§ **Information provided**:
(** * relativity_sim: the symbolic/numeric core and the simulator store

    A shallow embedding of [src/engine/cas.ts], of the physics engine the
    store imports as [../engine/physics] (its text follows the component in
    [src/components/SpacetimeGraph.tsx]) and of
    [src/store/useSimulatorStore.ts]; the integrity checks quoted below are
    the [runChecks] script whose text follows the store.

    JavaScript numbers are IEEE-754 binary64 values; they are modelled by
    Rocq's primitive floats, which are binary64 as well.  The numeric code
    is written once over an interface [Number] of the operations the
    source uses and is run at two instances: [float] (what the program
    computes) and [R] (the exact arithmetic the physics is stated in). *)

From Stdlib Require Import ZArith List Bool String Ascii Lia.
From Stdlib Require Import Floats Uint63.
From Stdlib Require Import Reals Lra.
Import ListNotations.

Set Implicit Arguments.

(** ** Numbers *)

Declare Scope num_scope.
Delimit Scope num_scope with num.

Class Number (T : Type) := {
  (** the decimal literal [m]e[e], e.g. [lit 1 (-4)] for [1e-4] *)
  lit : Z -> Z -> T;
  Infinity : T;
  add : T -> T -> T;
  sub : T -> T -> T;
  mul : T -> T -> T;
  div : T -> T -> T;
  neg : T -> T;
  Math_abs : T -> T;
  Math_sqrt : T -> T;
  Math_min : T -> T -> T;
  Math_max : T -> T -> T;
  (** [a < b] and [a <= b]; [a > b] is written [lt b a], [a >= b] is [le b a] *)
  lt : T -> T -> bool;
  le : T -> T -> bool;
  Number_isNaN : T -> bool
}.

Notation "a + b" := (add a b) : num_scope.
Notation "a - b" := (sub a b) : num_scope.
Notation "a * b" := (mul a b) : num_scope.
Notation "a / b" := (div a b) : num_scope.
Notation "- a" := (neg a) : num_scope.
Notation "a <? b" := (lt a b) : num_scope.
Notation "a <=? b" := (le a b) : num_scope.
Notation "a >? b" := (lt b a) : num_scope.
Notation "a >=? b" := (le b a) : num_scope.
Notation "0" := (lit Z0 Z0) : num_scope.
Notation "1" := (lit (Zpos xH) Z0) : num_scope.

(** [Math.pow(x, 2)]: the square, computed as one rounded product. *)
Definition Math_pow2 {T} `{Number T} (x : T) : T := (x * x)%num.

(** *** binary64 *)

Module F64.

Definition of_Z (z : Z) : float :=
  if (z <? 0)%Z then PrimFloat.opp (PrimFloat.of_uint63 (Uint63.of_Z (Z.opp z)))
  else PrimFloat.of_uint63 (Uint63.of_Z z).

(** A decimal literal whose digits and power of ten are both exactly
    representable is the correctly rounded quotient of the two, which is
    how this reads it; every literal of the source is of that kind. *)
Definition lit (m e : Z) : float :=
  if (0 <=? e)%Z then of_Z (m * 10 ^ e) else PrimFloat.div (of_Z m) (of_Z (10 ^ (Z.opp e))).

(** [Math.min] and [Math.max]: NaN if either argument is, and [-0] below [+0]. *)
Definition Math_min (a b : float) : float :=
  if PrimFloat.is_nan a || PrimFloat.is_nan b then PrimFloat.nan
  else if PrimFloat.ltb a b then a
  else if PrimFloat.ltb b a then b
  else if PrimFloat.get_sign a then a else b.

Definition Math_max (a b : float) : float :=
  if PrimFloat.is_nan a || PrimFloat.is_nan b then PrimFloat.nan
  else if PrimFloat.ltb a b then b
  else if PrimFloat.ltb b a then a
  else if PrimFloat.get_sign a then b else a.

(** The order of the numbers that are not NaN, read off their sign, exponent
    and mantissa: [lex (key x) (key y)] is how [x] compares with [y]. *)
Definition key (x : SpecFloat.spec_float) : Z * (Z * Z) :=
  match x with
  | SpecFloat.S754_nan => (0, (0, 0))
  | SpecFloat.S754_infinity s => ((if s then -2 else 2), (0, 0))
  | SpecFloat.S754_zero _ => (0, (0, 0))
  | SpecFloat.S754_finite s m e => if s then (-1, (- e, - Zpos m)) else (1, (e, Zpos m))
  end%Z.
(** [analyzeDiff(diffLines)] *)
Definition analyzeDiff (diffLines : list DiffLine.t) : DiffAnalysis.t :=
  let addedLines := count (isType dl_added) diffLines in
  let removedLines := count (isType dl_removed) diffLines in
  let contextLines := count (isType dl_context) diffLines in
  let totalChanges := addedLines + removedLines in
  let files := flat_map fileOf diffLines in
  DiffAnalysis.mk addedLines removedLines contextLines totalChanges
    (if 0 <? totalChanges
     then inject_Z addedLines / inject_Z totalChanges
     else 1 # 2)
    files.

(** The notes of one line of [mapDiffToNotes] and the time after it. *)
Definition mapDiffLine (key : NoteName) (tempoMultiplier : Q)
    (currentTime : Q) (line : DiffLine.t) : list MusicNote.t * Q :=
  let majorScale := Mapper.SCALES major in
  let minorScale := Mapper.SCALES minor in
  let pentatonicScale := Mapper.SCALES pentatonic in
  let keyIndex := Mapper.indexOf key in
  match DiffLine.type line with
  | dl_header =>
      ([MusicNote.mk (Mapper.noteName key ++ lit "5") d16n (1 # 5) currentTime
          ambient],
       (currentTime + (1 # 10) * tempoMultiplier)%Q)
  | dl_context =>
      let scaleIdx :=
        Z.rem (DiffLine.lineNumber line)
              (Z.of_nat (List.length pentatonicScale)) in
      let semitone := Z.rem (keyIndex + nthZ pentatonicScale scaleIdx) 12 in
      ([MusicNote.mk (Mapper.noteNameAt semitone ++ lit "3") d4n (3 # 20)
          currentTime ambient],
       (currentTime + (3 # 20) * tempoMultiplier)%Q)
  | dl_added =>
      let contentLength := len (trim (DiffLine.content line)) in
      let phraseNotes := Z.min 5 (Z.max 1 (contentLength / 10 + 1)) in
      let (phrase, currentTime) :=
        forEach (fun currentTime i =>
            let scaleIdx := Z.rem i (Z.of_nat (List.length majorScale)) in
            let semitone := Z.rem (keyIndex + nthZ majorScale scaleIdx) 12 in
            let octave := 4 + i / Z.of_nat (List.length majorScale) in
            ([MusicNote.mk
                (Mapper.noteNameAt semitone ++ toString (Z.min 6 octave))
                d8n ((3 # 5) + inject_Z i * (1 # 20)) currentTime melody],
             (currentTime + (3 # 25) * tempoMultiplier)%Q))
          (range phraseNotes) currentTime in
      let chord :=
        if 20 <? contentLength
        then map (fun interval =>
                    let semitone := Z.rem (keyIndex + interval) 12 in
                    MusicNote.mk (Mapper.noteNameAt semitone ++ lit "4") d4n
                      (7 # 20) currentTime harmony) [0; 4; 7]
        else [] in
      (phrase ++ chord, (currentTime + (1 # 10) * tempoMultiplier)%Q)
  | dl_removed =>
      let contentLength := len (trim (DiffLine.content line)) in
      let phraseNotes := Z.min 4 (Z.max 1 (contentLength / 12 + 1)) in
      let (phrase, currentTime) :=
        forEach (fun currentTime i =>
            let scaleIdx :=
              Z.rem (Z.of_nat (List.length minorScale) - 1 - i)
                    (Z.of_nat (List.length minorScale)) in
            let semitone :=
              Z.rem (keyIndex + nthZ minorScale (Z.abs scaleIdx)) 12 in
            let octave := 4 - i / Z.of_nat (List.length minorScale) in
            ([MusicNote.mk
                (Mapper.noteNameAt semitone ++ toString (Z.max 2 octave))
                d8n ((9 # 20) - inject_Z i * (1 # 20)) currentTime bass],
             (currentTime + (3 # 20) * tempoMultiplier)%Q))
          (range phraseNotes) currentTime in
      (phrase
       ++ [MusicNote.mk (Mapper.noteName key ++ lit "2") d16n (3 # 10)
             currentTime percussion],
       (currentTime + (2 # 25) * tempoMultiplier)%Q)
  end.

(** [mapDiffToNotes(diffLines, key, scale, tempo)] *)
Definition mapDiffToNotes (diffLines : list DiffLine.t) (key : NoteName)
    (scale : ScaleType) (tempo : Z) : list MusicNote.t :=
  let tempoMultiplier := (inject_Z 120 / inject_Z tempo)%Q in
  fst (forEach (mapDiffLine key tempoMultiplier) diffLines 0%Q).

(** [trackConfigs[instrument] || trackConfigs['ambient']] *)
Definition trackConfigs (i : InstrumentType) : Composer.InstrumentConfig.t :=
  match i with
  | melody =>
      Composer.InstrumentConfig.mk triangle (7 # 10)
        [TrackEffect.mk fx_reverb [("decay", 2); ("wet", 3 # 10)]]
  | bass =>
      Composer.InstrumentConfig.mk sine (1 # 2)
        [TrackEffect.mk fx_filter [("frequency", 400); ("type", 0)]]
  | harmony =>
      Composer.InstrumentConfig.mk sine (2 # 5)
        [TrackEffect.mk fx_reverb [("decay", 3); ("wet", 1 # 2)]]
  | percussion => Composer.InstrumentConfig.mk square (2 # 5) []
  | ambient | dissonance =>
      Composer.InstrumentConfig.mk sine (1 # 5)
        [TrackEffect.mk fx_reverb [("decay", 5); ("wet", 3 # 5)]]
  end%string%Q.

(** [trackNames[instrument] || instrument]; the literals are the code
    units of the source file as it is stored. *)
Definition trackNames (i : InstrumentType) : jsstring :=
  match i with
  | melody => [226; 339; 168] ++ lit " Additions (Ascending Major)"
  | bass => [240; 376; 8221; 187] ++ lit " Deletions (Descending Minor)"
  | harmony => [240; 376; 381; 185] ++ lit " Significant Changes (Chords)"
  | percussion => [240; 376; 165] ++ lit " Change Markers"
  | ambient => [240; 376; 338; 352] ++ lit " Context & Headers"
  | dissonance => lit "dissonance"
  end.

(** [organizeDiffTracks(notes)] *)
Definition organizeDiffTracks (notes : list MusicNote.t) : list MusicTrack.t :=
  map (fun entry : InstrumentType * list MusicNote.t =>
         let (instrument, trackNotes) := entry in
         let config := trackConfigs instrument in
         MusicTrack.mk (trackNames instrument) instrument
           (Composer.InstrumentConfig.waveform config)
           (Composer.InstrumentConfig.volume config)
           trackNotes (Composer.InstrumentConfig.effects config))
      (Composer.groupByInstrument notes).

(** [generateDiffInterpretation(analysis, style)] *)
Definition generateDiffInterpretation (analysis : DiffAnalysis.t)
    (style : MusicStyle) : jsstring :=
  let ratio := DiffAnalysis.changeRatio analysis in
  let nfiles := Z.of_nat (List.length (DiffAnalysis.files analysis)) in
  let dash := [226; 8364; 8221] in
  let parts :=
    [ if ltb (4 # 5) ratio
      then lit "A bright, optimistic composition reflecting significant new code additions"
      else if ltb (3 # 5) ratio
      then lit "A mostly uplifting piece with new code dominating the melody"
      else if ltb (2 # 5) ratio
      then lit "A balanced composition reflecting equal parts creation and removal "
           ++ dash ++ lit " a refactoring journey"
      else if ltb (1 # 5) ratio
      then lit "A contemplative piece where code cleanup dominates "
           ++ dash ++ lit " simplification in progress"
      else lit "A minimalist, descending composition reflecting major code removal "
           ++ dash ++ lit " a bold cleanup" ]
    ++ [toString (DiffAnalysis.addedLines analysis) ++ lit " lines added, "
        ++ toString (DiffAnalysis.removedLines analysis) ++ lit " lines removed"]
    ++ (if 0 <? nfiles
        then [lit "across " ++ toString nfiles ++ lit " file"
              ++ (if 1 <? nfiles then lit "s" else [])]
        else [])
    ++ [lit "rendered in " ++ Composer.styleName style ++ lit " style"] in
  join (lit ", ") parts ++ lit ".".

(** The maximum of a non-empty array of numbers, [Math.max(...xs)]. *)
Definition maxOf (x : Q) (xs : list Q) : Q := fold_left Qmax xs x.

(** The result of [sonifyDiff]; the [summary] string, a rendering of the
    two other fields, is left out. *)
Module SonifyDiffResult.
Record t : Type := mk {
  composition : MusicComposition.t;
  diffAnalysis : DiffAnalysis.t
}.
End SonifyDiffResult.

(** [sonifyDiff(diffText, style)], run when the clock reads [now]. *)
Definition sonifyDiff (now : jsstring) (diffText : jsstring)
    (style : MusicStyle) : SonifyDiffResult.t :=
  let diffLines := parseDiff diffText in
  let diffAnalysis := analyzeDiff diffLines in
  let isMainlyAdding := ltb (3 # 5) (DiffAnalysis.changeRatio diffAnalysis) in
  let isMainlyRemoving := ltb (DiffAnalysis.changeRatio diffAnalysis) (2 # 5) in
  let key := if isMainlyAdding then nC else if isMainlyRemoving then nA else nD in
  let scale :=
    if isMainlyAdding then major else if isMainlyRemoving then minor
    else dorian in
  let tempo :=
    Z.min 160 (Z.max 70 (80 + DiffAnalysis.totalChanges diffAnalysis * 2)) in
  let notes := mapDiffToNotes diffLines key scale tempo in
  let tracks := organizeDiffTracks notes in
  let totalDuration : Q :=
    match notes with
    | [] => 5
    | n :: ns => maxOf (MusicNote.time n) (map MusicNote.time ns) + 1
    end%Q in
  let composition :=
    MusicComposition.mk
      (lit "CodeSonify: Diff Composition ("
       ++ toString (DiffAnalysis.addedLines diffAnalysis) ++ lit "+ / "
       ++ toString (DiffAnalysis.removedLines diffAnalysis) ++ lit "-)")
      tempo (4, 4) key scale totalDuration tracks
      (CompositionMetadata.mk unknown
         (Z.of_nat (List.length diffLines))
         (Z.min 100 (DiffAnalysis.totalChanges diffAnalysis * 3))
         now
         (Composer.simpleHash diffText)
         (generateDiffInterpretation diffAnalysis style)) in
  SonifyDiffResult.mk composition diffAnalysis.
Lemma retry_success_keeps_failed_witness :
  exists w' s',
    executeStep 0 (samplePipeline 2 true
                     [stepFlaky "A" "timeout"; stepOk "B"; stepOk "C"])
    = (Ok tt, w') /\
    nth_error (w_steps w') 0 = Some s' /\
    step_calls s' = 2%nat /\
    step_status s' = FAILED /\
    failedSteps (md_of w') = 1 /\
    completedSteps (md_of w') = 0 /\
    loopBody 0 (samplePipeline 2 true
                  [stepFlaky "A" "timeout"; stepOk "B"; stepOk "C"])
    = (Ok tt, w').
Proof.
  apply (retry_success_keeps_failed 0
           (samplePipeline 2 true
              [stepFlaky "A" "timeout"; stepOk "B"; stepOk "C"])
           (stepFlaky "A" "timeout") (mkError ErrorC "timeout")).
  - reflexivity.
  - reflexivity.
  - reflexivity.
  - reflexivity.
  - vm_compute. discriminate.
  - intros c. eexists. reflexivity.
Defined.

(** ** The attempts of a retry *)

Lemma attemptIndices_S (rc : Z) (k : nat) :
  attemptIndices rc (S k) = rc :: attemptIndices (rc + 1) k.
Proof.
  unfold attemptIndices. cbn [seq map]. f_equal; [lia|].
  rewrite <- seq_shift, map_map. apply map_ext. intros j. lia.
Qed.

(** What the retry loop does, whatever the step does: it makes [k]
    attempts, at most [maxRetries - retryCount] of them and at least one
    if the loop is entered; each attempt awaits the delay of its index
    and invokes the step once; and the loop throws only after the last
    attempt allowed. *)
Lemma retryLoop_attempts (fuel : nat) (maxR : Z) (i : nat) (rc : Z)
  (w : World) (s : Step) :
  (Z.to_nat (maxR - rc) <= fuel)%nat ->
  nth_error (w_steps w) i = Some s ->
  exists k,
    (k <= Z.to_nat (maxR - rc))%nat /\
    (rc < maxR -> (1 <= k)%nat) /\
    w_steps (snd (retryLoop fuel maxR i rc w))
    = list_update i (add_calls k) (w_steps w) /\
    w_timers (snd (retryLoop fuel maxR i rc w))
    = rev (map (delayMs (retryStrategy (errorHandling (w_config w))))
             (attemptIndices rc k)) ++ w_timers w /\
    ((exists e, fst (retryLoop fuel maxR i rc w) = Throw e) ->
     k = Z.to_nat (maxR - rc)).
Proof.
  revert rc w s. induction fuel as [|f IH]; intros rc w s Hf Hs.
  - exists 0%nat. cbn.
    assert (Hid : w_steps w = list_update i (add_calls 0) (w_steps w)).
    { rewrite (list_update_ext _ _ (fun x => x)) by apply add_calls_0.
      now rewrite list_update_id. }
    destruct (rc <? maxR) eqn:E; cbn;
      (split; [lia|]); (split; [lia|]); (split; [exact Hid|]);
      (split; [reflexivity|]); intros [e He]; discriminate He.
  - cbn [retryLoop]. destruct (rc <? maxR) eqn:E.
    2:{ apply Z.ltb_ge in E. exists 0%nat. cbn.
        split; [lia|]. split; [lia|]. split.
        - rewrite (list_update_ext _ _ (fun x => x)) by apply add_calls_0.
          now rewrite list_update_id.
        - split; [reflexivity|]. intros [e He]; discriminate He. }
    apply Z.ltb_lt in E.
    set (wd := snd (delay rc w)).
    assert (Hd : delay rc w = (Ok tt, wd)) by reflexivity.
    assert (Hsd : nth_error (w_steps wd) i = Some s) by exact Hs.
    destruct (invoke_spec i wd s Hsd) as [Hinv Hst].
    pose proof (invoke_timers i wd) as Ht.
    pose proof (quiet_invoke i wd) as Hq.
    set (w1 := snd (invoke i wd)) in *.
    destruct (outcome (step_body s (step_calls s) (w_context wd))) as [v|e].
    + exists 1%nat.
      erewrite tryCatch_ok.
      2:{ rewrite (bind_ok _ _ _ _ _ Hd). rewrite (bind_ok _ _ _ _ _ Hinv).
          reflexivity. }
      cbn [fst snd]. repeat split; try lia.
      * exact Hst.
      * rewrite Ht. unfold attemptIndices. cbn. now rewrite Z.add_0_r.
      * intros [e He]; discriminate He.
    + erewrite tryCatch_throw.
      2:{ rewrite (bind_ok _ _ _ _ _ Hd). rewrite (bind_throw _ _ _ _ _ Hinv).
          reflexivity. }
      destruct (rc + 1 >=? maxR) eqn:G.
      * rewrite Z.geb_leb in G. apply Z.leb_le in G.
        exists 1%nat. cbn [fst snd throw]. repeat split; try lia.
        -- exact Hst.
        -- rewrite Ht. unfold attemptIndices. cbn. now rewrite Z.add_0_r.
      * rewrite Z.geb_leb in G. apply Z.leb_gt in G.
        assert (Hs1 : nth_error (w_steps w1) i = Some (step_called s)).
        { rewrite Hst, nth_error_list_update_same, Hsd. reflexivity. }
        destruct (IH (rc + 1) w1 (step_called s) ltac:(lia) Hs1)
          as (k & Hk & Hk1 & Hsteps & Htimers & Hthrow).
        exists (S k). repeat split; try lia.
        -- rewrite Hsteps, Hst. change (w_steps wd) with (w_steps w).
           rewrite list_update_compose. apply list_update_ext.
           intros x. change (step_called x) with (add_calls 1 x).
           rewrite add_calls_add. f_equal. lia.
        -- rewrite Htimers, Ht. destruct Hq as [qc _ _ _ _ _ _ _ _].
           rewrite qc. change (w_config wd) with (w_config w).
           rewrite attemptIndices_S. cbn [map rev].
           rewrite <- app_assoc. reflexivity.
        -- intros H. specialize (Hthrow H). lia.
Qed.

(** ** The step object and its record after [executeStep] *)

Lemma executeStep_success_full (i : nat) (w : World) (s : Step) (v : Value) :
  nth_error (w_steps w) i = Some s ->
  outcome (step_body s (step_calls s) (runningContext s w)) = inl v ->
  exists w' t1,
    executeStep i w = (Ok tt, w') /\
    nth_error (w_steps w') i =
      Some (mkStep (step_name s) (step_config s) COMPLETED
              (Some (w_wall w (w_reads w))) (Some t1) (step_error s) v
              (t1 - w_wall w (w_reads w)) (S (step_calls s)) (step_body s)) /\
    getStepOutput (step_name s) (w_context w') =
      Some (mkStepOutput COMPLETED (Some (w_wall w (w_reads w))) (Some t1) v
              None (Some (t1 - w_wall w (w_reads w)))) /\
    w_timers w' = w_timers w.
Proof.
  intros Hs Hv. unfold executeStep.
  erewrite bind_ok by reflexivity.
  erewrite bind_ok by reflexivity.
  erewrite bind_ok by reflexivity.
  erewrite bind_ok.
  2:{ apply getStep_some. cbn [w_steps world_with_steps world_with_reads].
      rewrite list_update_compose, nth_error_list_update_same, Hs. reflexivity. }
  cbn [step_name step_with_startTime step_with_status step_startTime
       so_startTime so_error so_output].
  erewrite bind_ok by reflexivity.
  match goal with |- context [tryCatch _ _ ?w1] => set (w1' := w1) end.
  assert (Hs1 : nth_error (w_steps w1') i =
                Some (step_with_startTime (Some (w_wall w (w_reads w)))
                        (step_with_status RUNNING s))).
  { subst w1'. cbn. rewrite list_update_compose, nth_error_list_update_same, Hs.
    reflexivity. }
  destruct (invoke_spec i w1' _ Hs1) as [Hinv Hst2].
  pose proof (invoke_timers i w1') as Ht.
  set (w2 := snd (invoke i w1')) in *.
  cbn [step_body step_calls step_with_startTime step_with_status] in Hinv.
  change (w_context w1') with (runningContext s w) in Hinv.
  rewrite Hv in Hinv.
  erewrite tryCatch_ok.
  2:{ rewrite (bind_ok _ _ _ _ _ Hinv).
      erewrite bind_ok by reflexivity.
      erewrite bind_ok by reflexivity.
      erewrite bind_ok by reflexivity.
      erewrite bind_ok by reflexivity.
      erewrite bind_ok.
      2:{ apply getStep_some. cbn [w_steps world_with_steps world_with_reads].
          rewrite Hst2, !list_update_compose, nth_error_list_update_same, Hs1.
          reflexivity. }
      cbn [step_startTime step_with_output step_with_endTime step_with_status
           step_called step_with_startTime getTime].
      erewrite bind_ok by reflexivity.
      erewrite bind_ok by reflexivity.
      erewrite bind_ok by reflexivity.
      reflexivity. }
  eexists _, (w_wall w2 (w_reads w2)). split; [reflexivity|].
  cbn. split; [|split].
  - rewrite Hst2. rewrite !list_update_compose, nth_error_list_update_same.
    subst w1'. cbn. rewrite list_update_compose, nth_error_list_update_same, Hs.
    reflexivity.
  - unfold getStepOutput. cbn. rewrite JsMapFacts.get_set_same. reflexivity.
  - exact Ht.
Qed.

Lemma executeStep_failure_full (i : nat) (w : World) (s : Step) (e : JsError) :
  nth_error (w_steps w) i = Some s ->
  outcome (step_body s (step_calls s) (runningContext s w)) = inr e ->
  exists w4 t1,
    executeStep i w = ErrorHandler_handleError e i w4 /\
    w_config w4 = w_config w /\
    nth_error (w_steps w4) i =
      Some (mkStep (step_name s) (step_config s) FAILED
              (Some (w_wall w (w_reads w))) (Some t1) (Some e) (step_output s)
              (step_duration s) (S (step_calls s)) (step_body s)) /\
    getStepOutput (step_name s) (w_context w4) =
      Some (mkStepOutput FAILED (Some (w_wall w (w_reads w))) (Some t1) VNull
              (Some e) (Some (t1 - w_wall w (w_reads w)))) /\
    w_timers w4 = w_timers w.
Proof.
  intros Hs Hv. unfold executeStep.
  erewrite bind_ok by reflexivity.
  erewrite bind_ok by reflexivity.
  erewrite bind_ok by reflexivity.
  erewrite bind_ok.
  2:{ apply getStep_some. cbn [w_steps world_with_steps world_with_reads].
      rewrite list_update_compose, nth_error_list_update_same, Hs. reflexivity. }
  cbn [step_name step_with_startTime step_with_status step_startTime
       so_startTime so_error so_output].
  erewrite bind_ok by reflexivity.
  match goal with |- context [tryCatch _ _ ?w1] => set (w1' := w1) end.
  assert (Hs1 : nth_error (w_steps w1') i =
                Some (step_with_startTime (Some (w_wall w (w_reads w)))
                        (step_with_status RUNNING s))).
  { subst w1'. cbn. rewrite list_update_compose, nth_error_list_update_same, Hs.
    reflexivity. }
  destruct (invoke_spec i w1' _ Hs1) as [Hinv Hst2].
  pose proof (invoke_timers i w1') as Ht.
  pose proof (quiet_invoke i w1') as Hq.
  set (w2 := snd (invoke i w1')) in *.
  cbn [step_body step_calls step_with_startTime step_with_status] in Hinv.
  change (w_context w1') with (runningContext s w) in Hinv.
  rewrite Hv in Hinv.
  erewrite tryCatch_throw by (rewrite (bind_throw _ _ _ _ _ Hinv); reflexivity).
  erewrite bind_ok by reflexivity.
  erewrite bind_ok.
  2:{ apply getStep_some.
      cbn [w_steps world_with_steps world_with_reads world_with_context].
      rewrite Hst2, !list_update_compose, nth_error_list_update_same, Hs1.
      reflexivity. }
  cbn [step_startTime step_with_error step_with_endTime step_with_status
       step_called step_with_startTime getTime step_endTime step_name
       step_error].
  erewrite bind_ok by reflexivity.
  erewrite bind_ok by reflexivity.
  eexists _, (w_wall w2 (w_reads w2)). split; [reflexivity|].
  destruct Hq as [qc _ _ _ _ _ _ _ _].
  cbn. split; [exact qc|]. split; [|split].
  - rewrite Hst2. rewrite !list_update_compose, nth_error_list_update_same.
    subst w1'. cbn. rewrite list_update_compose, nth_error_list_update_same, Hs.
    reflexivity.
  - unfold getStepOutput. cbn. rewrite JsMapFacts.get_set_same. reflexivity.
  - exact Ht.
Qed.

§ **What you will do**: Look above for the line with "(errorHandling (w_config w))))" and the line with "- cbn [retryLoop]."; transcribe both and all lines in between, exactly, and nothing else.

§ **Final answer**:
    = rev (map (delayMs (retryStrategy (errorHandling (w_config w))))
             (attemptIndices rc k)) ++ w_timers w /\
    ((exists e, fst (retryLoop fuel maxR i rc w) = Throw e) ->
     k = Z.to_nat (maxR - rc)).
Proof.
  revert rc w s. induction fuel as [|f IH]; intros rc w s Hf Hs.
  - exists 0%nat. cbn.
    assert (Hid : w_steps w = list_update i (add_calls 0) (w_steps w)).
    { rewrite (list_update_ext _ _ (fun x => x)) by apply add_calls_0.
      now rewrite list_update_id. }
    destruct (rc <? maxR) eqn:E; cbn;
      (split; [lia|]); (split; [lia|]); (split; [exact Hid|]);
      (split; [reflexivity|]); intros [e He]; discriminate He.
  - cbn [retryLoop]. destruct (rc <? maxR) eqn:E.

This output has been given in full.